以上の事実のほか、郵政省庁舎管理規程によると、庁舎管理者は、法令等に定めのある場合のほか庁舎等において、広告物又はビラ、ポスター、旗、幕その他これに類するものの掲示……をさせてはならない(六条)と規定され、これを参酌すると、被告人らの右ビラ貼りは、右庁舎管理規程に反し、管理権者である中村局長の許諾しないものであることが明らかであり、これを目的とする立ち入りも中村局長の内心の意思に反したものと認めることも容易である。しかしながら右ビラ貼りが組合の闘争手段としてなされ、看守する宿直員が入室を許諾していること、中村局長も右ビラ貼りが行われることを予測していたことに徴すると、右の立ち入りが直ちに管理権者の意思に反したものと即断することはできない。

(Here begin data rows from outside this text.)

(* ===== verification/ReconcileQueue.v ===== *)
(** * The workstation runtime: the reconcile queue

    [RECONCILE_QUEUE] of [src/netboot.rs] holds at most one request, which a newer
    one replaces, and one worker drains it.  The queue is behind a mutex: an
    [enqueue], the worker's [take] and its decision to stop are one step each, and
    requests arrive at any time while the worker handles one. *)

From stdpp Require Import base gmap list strings relations.
From Stdlib Require Import Ascii ZArith Lia.
From S2P Require Import Prelude Async RustStr RustText Json NarInfo Runtime RuntimeStore.

Inductive RuntimeReconcileRequest :=
| Desired (desired : DesiredWorkstationNetboot)
| DecodeFailure (value : Value) (failure_kind failure_message : string).

Record RuntimeReconcileQueue := {
  rq_worker_running : bool;
  rq_pending : option RuntimeReconcileRequest;
}.

Definition new_queue : RuntimeReconcileQueue := {| rq_worker_running := false; rq_pending := None |}.

(** Whether a worker is to be started, and the queue. *)
Definition enqueue (request : RuntimeReconcileRequest) (q : RuntimeReconcileQueue)
    : bool * RuntimeReconcileQueue :=
  (negb (rq_worker_running q), {| rq_worker_running := true; rq_pending := Some request |}).

(** The section of the worker's loop under the lock: the next request, or the end. *)
Definition take_request (q : RuntimeReconcileQueue)
    : option RuntimeReconcileRequest * RuntimeReconcileQueue :=
  match rq_pending q with
  | Some request =>
      (Some request, {| rq_worker_running := rq_worker_running q; rq_pending := None |})
  | None => (None, {| rq_worker_running := false; rq_pending := None |})
  end.

(** What the worker does with a request. *)
Definition handle_request {deps : RuntimeDeps} {serde : Serde} {ed25519 : Ed25519} (cfg : RuntimeConfig)
    (request : RuntimeReconcileRequest) : rtask (result Failure unit) :=
  match request with
  | Desired desired => reconcile_desired cfg desired
  | DecodeFailure value kind message => record_desired_decode_failure cfg value kind message
  end.

(** ** The machine *)

Inductive Worker := Looping | Handling (request : RuntimeReconcileRequest).

(** [qs_received] and [qs_handled] are the requests in the order they came and in
    the order they were handled to the end. *)
Record QueueState := {
  qs_queue : RuntimeReconcileQueue;
  qs_workers : list Worker;
  qs_received : list RuntimeReconcileRequest;
  qs_handled : list RuntimeReconcileRequest;
}.

Definition initial : QueueState :=
  {| qs_queue := new_queue; qs_workers := []; qs_received := []; qs_handled := [] |}.

(** [queue_runtime_reconciliation]. *)
Definition receive (request : RuntimeReconcileRequest) (s : QueueState) : QueueState :=
  let '(start, q) := enqueue request (qs_queue s) in {|
  qs_queue := q; qs_workers := if start then qs_workers s ++ [Looping] else qs_workers s;
  qs_received := qs_received s ++ [request]; qs_handled := qs_handled s |}.

(** The steps of a worker. *)
Inductive worker_step : QueueState → QueueState → Prop :=
| step_take s l r request q :
    qs_workers s = l ++ Looping :: r → take_request (qs_queue s) = (Some request, q) →
    worker_step s {| qs_queue := q; qs_workers := l ++ Handling request :: r;
                     qs_received := qs_received s; qs_handled := qs_handled s |}
| step_stop s l r q :
    qs_workers s = l ++ Looping :: r → take_request (qs_queue s) = (None, q) →
    worker_step s {| qs_queue := q; qs_workers := l ++ r;
                     qs_received := qs_received s; qs_handled := qs_handled s |}
| step_handled s l r request :
    qs_workers s = l ++ Handling request :: r →
    worker_step s {| qs_queue := qs_queue s; qs_workers := l ++ Looping :: r;
                     qs_received := qs_received s; qs_handled := qs_handled s ++ [request] |}.

Inductive queue_step : QueueState → QueueState → Prop :=
| queue_receive request s : queue_step s (receive request s)
| queue_worker s s' : worker_step s s' → queue_step s s'.

(** ** Invariant *)

Definition handling (ws : list Worker) : list RuntimeReconcileRequest :=
  omap (λ w, match w with Handling r => Some r | Looping => None end) ws.

Arguments handling : simpl never.

(** The requests that were not replaced, oldest first. *)
Definition kept (s : QueueState) : list RuntimeReconcileRequest :=
  qs_handled s ++ handling (qs_workers s) ++ option_list (rq_pending (qs_queue s)).

Record queue_ok (s : QueueState) : Prop := {
  qo_workers : length (qs_workers s) = if rq_worker_running (qs_queue s) then 1 else 0;
  qo_pending : rq_pending (qs_queue s) ≠ None → rq_worker_running (qs_queue s) = true;
  qo_order : kept s `sublist_of` qs_received s;
  qo_last : last (kept s) = last (qs_received s);
}.

Lemma one_worker s l w r : queue_ok s → qs_workers s = l ++ w :: r →
  l = [] ∧ r = [] ∧ rq_worker_running (qs_queue s) = true.
Proof.
  intros Hok E. pose proof (qo_workers _ Hok) as Hlen. rewrite E, length_app in Hlen. simpl in Hlen.
  destruct (rq_worker_running (qs_queue s)); [|lia].
  destruct l, r; simpl in Hlen; try lia. done.
Qed.

Lemma handling_snoc ws : handling (ws ++ [Looping]) = handling ws.
Proof. unfold handling. rewrite omap_app. apply app_nil_r. Qed.

Lemma receive_ok request s : queue_ok s → queue_ok (receive request s).
Proof.
  intros Hok. destruct s as [[running pending] ws received handled]. destruct Hok as [Hw Hp Ho Hl].
  unfold receive, enqueue, kept in *. simpl in *. split; simpl.
  - destruct running; simpl; [done|]. by rewrite length_app, Hw.
  - done.
  - assert (handled ++ handling ws ++ [request] `sublist_of` received ++ [request]) as H.
    2:{ unfold kept. destruct running; simpl; [done|]. by rewrite handling_snoc. }
    rewrite app_assoc. apply sublist_app; [|done]. etrans; [|exact Ho].
    rewrite app_assoc. apply sublist_inserts_r. done.
  - unfold kept. simpl. by rewrite !app_assoc, !last_snoc.
Qed.

Lemma worker_ok s s' : worker_step s s' → queue_ok s → queue_ok s'.
Proof.
  intros Hstep Hok. destruct Hstep as [s l r request q E Et|s l r q E Et|s l r request E];
    destruct (one_worker _ _ _ _ Hok E) as (-> & -> & Hrun); simpl in E;
    destruct s as [[running pending] ws received handled]; destruct Hok as [Hw Hp Ho Hl];
    unfold take_request, kept in *; simpl in *; subst ws.
  - destruct pending as [p|]; [|done]. injection Et as -> <-. by split.
  - destruct pending as [p|]; [done|]. injection Et as <-. by split.
  - split; unfold kept; simpl; [done|done|by rewrite <-!app_assoc..].
Qed.

Lemma queue_invariant s : rtc queue_step initial s → queue_ok s.
Proof.
  intros H. refine (rtc_ind_r (R:=queue_step) queue_ok initial _ _ s H); [by split|].
  intros y z _ Hyz IH. destruct Hyz; [by apply receive_ok|by eapply worker_ok].
Qed.

(** ** Progress *)

(** The steps that a worker has before it stops. *)
Definition remaining (s : QueueState) : nat :=
  match qs_workers s with
  | [] => 0
  | Looping :: _ => if is_some (rq_pending (qs_queue s)) then 3 else 1
  | Handling _ :: _ => if is_some (rq_pending (qs_queue s)) then 4 else 2
  end.

Lemma worker_progress s :
  queue_ok s → qs_workers s ≠ [] → ∃ s', worker_step s s'.
Proof.
  intros Hok Hne. destruct (qs_workers s) as [|[|request] r] eqn:E; [done| |].
  - destruct (take_request (qs_queue s)) as [[request|] q] eqn:Et; eexists.
    + by apply (step_take s [] r).
    + by apply (step_stop s [] r).
  - eexists. by apply (step_handled s [] r).
Qed.

Lemma worker_decreases s s' :
  queue_ok s → worker_step s s' → (remaining s' < remaining s)%nat ∧ qs_received s' = qs_received s.
Proof.
  intros Hok Hstep. destruct Hstep as [s l r request q E Et|s l r q E Et|s l r request E];
    destruct (one_worker _ _ _ _ Hok E) as (-> & -> & _); (split; [|done]);
    unfold remaining, take_request in *; simpl in *; rewrite E.
  - destruct (rq_pending (qs_queue s)); [|done]. injection Et as -> <-. simpl. lia.
  - destruct (rq_pending (qs_queue s)); [done|]. simpl. lia.
  - destruct (rq_pending (qs_queue s)); simpl; lia.
Qed.

Lemma worker_run_bound s s' k :
  queue_ok s → nsteps worker_step k s s' →
  (k + remaining s' ≤ remaining s)%nat ∧ queue_ok s' ∧ qs_received s' = qs_received s.
Proof.
  intros Hok Hk. induction Hk as [s|k s1 s2 s3 H12 H23 IH]; [done|].
  destruct (worker_decreases _ _ Hok H12) as [??].
  destruct (IH (worker_ok _ _ H12 Hok)) as (? & ? & ?). split; [lia|]. split; [done|congruence].
Qed.

(** The worker converges on the newest request.  However requests arrive while it
    works, at most one worker runs, and the requests it handles are some of those that
    were received, in the order they were received; when no more arrive it always
    has a next step until it stops, it stops after at most four, and then the newest
    request is the one that was handled last. *)
Theorem worker_handles_the_newest_request s :
  rtc queue_step initial s →
  (length (qs_workers s) ≤ 1)%nat ∧ qs_handled s `sublist_of` qs_received s ∧
  (∀ k s', nsteps worker_step k s s' →
     (k ≤ 4)%nat ∧
     if decide (qs_workers s' = [])
     then last (qs_handled s') = last (qs_received s) ∧ rq_pending (qs_queue s') = None
     else ∃ s'', worker_step s' s'').
Proof.
  intros Hok%queue_invariant. split; [|split].
  - rewrite (qo_workers _ Hok). destruct (rq_worker_running (qs_queue s)); lia.
  - etrans; [|apply (qo_order _ Hok)]. apply sublist_inserts_r. done.
  - intros k s' Hk. destruct (worker_run_bound _ _ _ Hok Hk) as (Hle & Hok' & Er). split.
    + assert (remaining s ≤ 4)%nat; [|lia]. unfold remaining. repeat case_match; lia.
    + case_decide as Ew; [|by apply worker_progress]. pose proof (qo_last _ Hok') as Hl.
      pose proof (qo_workers _ Hok') as Hw. rewrite Ew in Hw. unfold kept in Hl. rewrite Ew, Er in Hl.
      destruct (rq_pending (qs_queue s')) as [p|] eqn:Ep.
      * rewrite (qo_pending _ Hok') in Hw by congruence. done.
      * rewrite !app_nil_r in Hl. done.
Qed.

右庁舎管理規程によると、庁舎管理者は、庁舎等における秩序維持等のため必要があると認めるときは、庁舎等に立ち入ろうとする者に対し、その目的等を質問し、立ち入りを禁止する等必要な措置を講ずることができ(九条)、多数の者が陳情その他の目的で庁舎等に立ち寄ろうとする場合において、人数、時間、行動の場所を制限し、又は立ち入りを禁止する等必要な措置を講ずるものとする(一〇条)とされ、なお、職員は庁舎管理者が庁舎管理上必要な事項を指示したときは、その指示に従わなければならない(三条)。このような規程の趣旨をも勘案すると、本件立ち入りに対する管理権者の意思いかんは、中村局長が右の事態に対し局舎の秩序維持等をはかるためにいかなる立ち入り拒否又は禁止の措置をとったか、換言すれば、中村局長が組合員ら外部の者に対し、局舎内へのビラ貼り目的による立ち入りを拒否又は禁止する意思をどのように表示していたかにかかってくるものと考えられる。(原判決が管理権者の立ち入り拒否の意思も客観的にそれほど強固ではない旨判示し、これに対する本件控訴趣意が右の立ち入り拒否の意思はまことに強固で、客観的、明示的に外部にあらわれていた旨主張するように、中村局長の立ち入り拒否の意思が客観的、外部的にあらわれていたか否かは本件建造物侵入罪の成否の主要な争点となる。)

そこで更にすすんで右局舎の管理態勢や組合員らの局舎内立ち入りに対する中村局長の事前の対応のし方などを検討するに、前掲証拠並びに当審における事実取調の結果を合わせると、次の事実が認められる。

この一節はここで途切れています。